Japanese Culture Channel Sakura (日本文化チャンネル桜, Nihon Bunka Channeru Sakura), also known as simply Channel Sakura, is a Japanese right-wing television channel and video-sharing website founded in 2004. It is known for its support for conservatism and Japanese nationalism, with its main spokesperson being Satoru Mizushima.

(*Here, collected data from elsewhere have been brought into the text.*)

Lemma documented_holds_message `{Target} m :
  wf_message 0 m -> len (encode_message m) <= 65535 ->
  (exists m', holds_message (encode_message m) m') <-> mask_is_read m.
Proof.
  intros Hwf Hl. assert (slice_ok (encode_message m)) as Hb by ulia. split.
  - intros (m' & _ & Hd & Hwf' & _). unfold as_ref, Vec_AsRef, id in Hd. unfold mask_is_read.
    destruct target_endian eqn:He; [by left|]. right.
    destruct (decide (msg_version m = V1)) as [Hv|]; [right|by left].
    pose proof (proj2 (v1_first_byte m _ Hwf) Hv) as Hf. rewrite Hd in Hf.
    pose proof (encode_message_first m' [] _ Hwf') as Hf'. rewrite app_nil_r in Hf'.
    destruct H; [done|]. eapply (documented_not_native m m' [] []); [done|by apply Hf'|].
    by rewrite !app_nil_r.
  - intros Hm. exists m. unfold holds_message. by rewrite native_message_documented.
Qed.

Lemma native_sanitize_agrees `{Target} t :
  wf_transaction 0 t -> len (native_transaction t) <= 65535 ->
  len (tx_signatures t) = num_required_signatures (msg_header (tx_message t)) ->
  (exists v, MessageView_try_new_sanitized (native_message (tx_message t)) = Ok v) <->
  (exists v, TransactionView_try_new_sanitized (native_transaction t) = Ok v).
Proof.
  intros Hwf Hl Hn. destruct (message_at _ _ Hwf) as (Hat & _ & Hs).
  pose proof (bytes_at_bounds _ _ _ Hat). pose proof (sane_signed_transaction t Hs Hn) as Hiff.
  assert (slice_ok (native_message (tx_message t))) as Hbm by ulia.
  assert (slice_ok (native_transaction t)) as Hbt by ulia. split.
  - intros (v & Hv). apply message_try_new_sanitized_holds in Hv
      as (m & (_ & Hd & Hwf' & Hl') & Hp & Hsm & _); [|done].
    assert (m = tx_message t) as -> by (apply encode_message_inj; (done || apply Hwf || lia)).
    eexists. apply try_new_sanitized_holds; [done|]. exists t.
    split; [split_and!; try done; by rewrite app_nil_r|]. split; [by apply Hiff|done].
  - intros (v & Hv). apply try_new_sanitized_holds in Hv
      as (t' & (_ & Hd & Hwf' & Hl') & Hst & _); [|done].
    assert (t = t') as <-.
    { eapply encode_transaction_prefix_free with (r1 := []) (r2 := []); try done;
        by rewrite ?app_nil_r in *. }
    eexists. apply message_try_new_sanitized_holds; [done|]. exists (tx_message t).
    apply Hiff in Hst as [Hp Hsm]. split; [|done].
    split_and!; [done|done|apply Hwf|lia].
Qed.

(** ** Properties *)

(** C3: Specification of [MessageView::try_new_sanitized], on little-endian targets, and
    on big-endian ones for legacy and v0: a buffer is accepted exactly when it is the
    serialization of a well-formed message of at most 65535 bytes that satisfies the
    sanitization rules and, for legacy and v0, whose signed transaction fits a packet;
    every accessor of the view then returns what it names of the message. *)
Theorem message_try_new_sanitized_spec `{Target} `{AsRef D} (data : D) v :
  slice_ok (as_ref data) ->
  target_endian = LittleEndian \/ get (as_ref data) 0 <> Some (byte_of_Z V1_PREFIX) ->
  MessageView_try_new_sanitized data = Ok v <->
  exists m, wf_message 0 m /\ sane_message m /\ fits_packet (msg_version m) (signed_len m) /\
    as_ref data = encode_message m /\ len (as_ref data) <= 65535 /\
    v = {| mv_data := data; mv_message_frame := message_frame 0 m |} /\ shows_message v m.
Proof.
  intros Hb Hcond. rewrite message_try_new_sanitized_holds by done. split.
  - intros (m & Hh & Hp & Hs & ->). exists m. pose proof (holds_message_views (S := true) _ _ Hh) as Hv.
    apply holds_message_documented in Hh as (Hwf & Hd & Hl & Hm); [|done..].
    split_and!; [done..|]. by apply views_whole_message_shows.
  - intros (m & Hwf & Hs & Hp & Hd & Hl & -> & _). exists m. split; [|done].
    apply holds_message_documented; [done..|]. split_and!; [done..|].
    destruct Hcond as [|Hn]; [by left|]. right. left. intros Hv. apply Hn. rewrite Hd.
    by apply (v1_first_byte _ _ Hwf).
Qed.

Definition sample_message_bytes (v : TransactionVersion) : list byte :=
  encode_message (sample_message v).

Lemma sample_message_sane v :
  wf_message 0 (sample_message v) /\ sane_message (sample_message v) /\
  fits_packet v (signed_len (sample_message v)) /\ len (sample_message_bytes v) <= 65535.
Proof.
  split; [apply (sample_transaction_wf v)|]. split; [apply (sample_transaction_sane v)|].
  destruct v; split; vm_compute; (discriminate || done).
Qed.

Example message_try_new_sanitized_spec_witness :
  MessageView_try_new_sanitized (sample_message_bytes V0) =
  Ok {| mv_data := sample_message_bytes V0; mv_message_frame := message_frame 0 (sample_message V0) |}.
Proof.
  refine (proj2 (message_try_new_sanitized_spec (sample_message_bytes V0) _ _ (or_introl eq_refl)) _);
    [vm_compute; discriminate|].
  exists (sample_message V0). destruct (sample_message_sane V0) as (H1 & H2 & H3 & H4).
  split; [exact H1|]. split; [exact H2|]. split; [exact H3|]. split; [reflexivity|].
  split; [exact H4|]. split; [reflexivity|].
  apply views_whole_message_shows; [by left|].
  split; [vm_compute; discriminate|]. split; [reflexivity|]. split; [exact H1|].
  split; [exact H4|reflexivity].
Defined.

(** C35: Sanitizing a message agrees with sanitizing the signed transaction, as
    [MessageView::sanitize] documents, as long as the offsets of the transaction fit:
    for any well-formed transaction of at most 65535 bytes with one signature per
    required signer, the message alone is accepted exactly when the whole transaction
    is, on targets of either byte order.  Above that size the agreement fails
    ([large_v1_message_cannot_be_signed]). *)
Theorem message_sanitize_agrees `{Target} t :
  wf_transaction 0 t -> len (encode_transaction t) <= 65535 ->
  len (tx_signatures t) = num_required_signatures (msg_header (tx_message t)) ->
  (exists v, MessageView_try_new_sanitized (encode_message (tx_message t)) = Ok v) <->
  (exists v, TransactionView_try_new_sanitized (encode_transaction t) = Ok v).
Proof.
  intros Hwf Hl Hn. assert (slice_ok (encode_transaction t)) as Hbt by ulia.
  assert (len (encode_message (tx_message t)) <= len (encode_transaction t)) as Hlm.
  { unfold encode_transaction. destruct (msg_version (tx_message t)); len_lia. }
  assert (slice_ok (encode_message (tx_message t))) as Hbm by ulia.
  assert (mask_is_read (tx_message t) ->
    (exists v, MessageView_try_new_sanitized (encode_message (tx_message t)) = Ok v) <->
    (exists v, TransactionView_try_new_sanitized (encode_transaction t) = Ok v)) as Hagree.
  { intros Hm. rewrite <- native_message_documented, <- native_transaction_documented by done.
    apply native_sanitize_agrees; [done|by rewrite len_native_transaction|done]. }
  split; intros (v & Hv); (apply Hagree; [|by exists v]).
  - apply message_try_new_sanitized_holds in Hv as (m & Hh & _); [|done].
    apply documented_holds_message; [apply Hwf|lia|by exists m].
  - apply try_new_sanitized_holds in Hv as (t' & Hh & _); [|done].
    by apply documented_holds; [| |exists t'].
Qed.

Example message_sanitize_agrees_witness :
  (exists v, MessageView_try_new_sanitized (encode_message (sample_message V1)) = Ok v) <->
  (exists v, TransactionView_try_new_sanitized (encode_transaction (sample_transaction V1)) = Ok v).
Proof.
  apply (message_sanitize_agrees (sample_transaction V1));
    [apply sample_transaction_wf|apply sample_transaction_len|reflexivity].
Defined.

The channel broadcasts Japanese history, culture, politics, economics, etc. from a right-wing point of view and has hosted Shinzō Abe, the PM of Japan and President of Liberal Democratic Party, many ministers, members of the Liberal Democratic Party as well as the Democratic Party of Japan, local government delegates, well-known intellectuals and people in various fields. Discussion topics often include positive portrayal of Japanese imperialism, war crime denial, anti-Korean and anti-Chinese sentiments as well as attempting to present a "pure" Japanese cultural image. In addition, the channel is associated with nationalist and right-wing Japanese political groups, such as Nippon Kaigi, Ganbare Nippon and the Sunrise Party of Japan ("Tachiagare Nippon").

Channel Sakura also participates in mass political rallies, which have garnered as many as several thousand participants, carrying Japanese Hinomaru flags. For example, these groups demonstrated against China during the 2011 Diaoyutai/Senkaku dispute, against Fuji TV's showing of Korean dramas and other content (during which time they called Fuji TV the "traitor network"), and against Naoto Kan's administration in the aftermath of the 2011 Tohoku earthquake as well as the handling of the 2011 Senkaku Dispute.

==Criticism==

Channel Sakura was criticized for showing the 2007 film The Truth About Nanjing, which portrays the Nanjing Massacre as a hoax.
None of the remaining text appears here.